For underprivileged kids, our education system just isn’t working as it should. As Richard Corliss wrote in his Time review of Waiting for “Superman,” a documentary highlighting the problems with America’s education system:
With manufacturing jobs a sliver of what they once were, and field-level farming jobs largely stocked with immigrant labor, the coming generation of middle-class and working-class Americans needs not strong backs but educated minds. The titans and geniuses, the Warren Buffetts and Mark Zuckerbergs, will still propel themselves from privilege to power. What we need are people to work behind the counter at Southwest, to keep a million offices purring efficiently, to oil the machinery of civil service. A blue-collar economy is yesterday; a white-collar one is today and tomorrow.

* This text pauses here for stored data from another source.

(** The fields that the server adds survive the trimming, as do the user's. *)
Lemma head_fields_client_ok res keep_alive options chunked suppress :
  Forall client_field_ok (rs_headers res) → Forall client_field_ok (head_fields res keep_alive options chunked suppress).
Proof.
  intros H. assert (Hok : Forall field_ok (head_fields res keep_alive options chunked suppress)).
  { apply head_fields_ok. eapply Forall_impl; [exact H|]. by intros h []. }
  apply Forall_and. split; [done|]. clear Hok. unfold head_fields. repeat apply Forall_app_2.
  - induction H as [|h hs [_ Hh] _ IH]; [constructor|]. cbn [List.filter]. destruct (_ && _); [by constructor|done].
  - destruct (chunked && _); [by repeat constructor|]. destruct (has_field _ _); [done|]. constructor; [|done].
    apply client_trim_none. by apply to_chars_avoids.
  - destruct (has_field _ _); [done|]. constructor; [|done]. by destruct keep_alive.
  - destruct (_ && _); [by repeat constructor|done].
Qed.

Lemma parse_server_head res keep_alive options chunked suppress rest max_header_bytes :
  client_sendable res →
  let text := serialize_response_head res keep_alive options chunked suppress in
  Z.of_nat (length text) ≤ max_header_bytes →
  parse_response_head (text ++ rest) max_header_bytes =
  Ok (ResponseHead (status_code res) (head_fields res keep_alive options chunked suppress), length text).
Proof.
  intros [Hc Hhs]. rewrite serialize_head_fields. cbv zeta. intros Hmax. apply parse_head_text; [done| |done].
  by apply head_fields_client_ok.
Qed.

(** [http::response::header] on each of the fields in turn. *)
Definition collected (hs : headers) : headers := foldl (λ acc h, headers_set acc h.1 h.2) [] hs.

(** The response that the callback of the client gets. *)
Definition received_response (code : Z) (hs : headers) (body : str) : response_state :=
  set_flags true false false false (set_body body (set_head code (collected hs) fresh_response)).

Lemma run_header_calls hs : ∀ rest (s : response_state), headers_committed s = false →
  @run_all response_state self_store (λ _, done) (λ _ s, (s, None, write_ready)) (map (λ h, c_header h.1 h.2) hs ++ rest) s =
  @run_all response_state self_store (λ _, done) (λ _ s, (s, None, write_ready)) rest
    (set_head (status_code s) (foldl (λ acc h, headers_set acc h.1 h.2) (rs_headers s) hs) s).
Proof.
  induction hs as [|h hs IH]; intros rest s Hs; [by destruct s|]. cbn [map app run_all foldl]. unfold seq at 1. cbn [run_cmd].
  unfold header, guard, update, rget, rput, self_store. rewrite Hs. by rewrite IH by done.
Qed.

Lemma build_response_ok code hs body :
  100 ≤ code ≤ 999 → build_response code hs body = Ok (received_response code hs body).
Proof.
  intros H. unfold build_response. cbn [run_all]. unfold seq at 1. cbn [run_cmd]. unfold status.
  assert ((code <? 100) || (999 <? code) = false) as -> by (apply orb_false_iff; split; apply Z.ltb_ge; lia).
  unfold guard at 1. cbn. by rewrite run_header_calls by done.
Qed.

Lemma must_not_have_body_bodyless m code : response_must_not_have_body m code = bodyless (bool_decide (m = m_head)) code.
Proof. done. Qed.
Lemma kept_handles id w w' :
  (Handle (Some id) true ∈ handles w → kept id w') → streams w' = streams w → sessions w' = sessions w → kept id w → kept id w'.
Proof. intros Hh Es Ew [H|[H|H]]; [auto|right; left; by rewrite Es|]. right; right. destruct H as (s & Hs & Hc). exists s. by rewrite Ew. Qed.

(** Setting the handle [k] keeps what the other handles own. *)
Lemma owned_set k h id w :
  Handle (Some id) true ∈ handles w → owner (get_handle k w) = false → Handle (Some id) true ∈ handles (set_handle k h w).
Proof.
  intros [j Hj]%list_elem_of_lookup Hk. apply list_elem_of_lookup. exists j. cbn [handles set_handle].
  rewrite list_lookup_insert_ne; [done|]. intros ->. unfold get_handle in Hk. by rewrite Hj in Hk.
Qed.

Lemma get_handle_lt k w id b : get_handle k w = Handle (Some id) b → handles w !! k = Some (Handle (Some id) b) ∧ (k < length (handles w))%nat.
Proof.
  unfold get_handle. destruct (handles w !! k) as [h|] eqn:E; cbn; [|done]. intros ->. split; [done|]. by eapply lookup_lt_Some.
Qed.

Section runs.
Context (sha1 : str → bytes) (user : nat → list effect → ws_event → list cmd) (depth : nat).

Lemma closed_after id id' i w : session_closed id w → session_closed id (run_session user depth id' i w).
Proof.
  intros (s & Hs & Hc). unfold session_closed, run_session. cbn [sessions]. destruct (decide (id = id')) as [<-|Hne].
  - exists (ws_step (user id) depth s i). rewrite list_lookup_alter_eq, Hs. split; [done|]. by apply step_closed.
  - exists s. by rewrite list_lookup_alter_ne by congruence.
Qed.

We no longer have a top-level educational system. Among developed nations, Corliss says, we rank near the bottom in both reading and math scores. Finland and its world-class system are running laps around us.
Waiting for “Superman” says the blame isn’t that of the parents, but rather, the teachers:
Waiting for “Superman,” Davis Guggenheim’s edifying and heartbreaking new documentary, says that our future depends on good teachers—and that the coddling of bad teachers by their powerful unions virtually ensures mediocrity, at best, in both teachers and the students in their care.
The film follows five children, ultimately declaring that the fate of each one depended on winning a lottery—yes, an actual lottery—to land a spot in a charter school where they’d learn from adequate teachers.
We applaud Worthy for proposing something so seemingly absurd that it was bound to spark a discussion, but was it the right one? Or is Waiting for “Superman” looking in the wrong direction? It’s probably a mixture of the two, with both sides shouldering some blame. At the very least, Guggenheim and Worthy are making us think. And that’s always a good thing.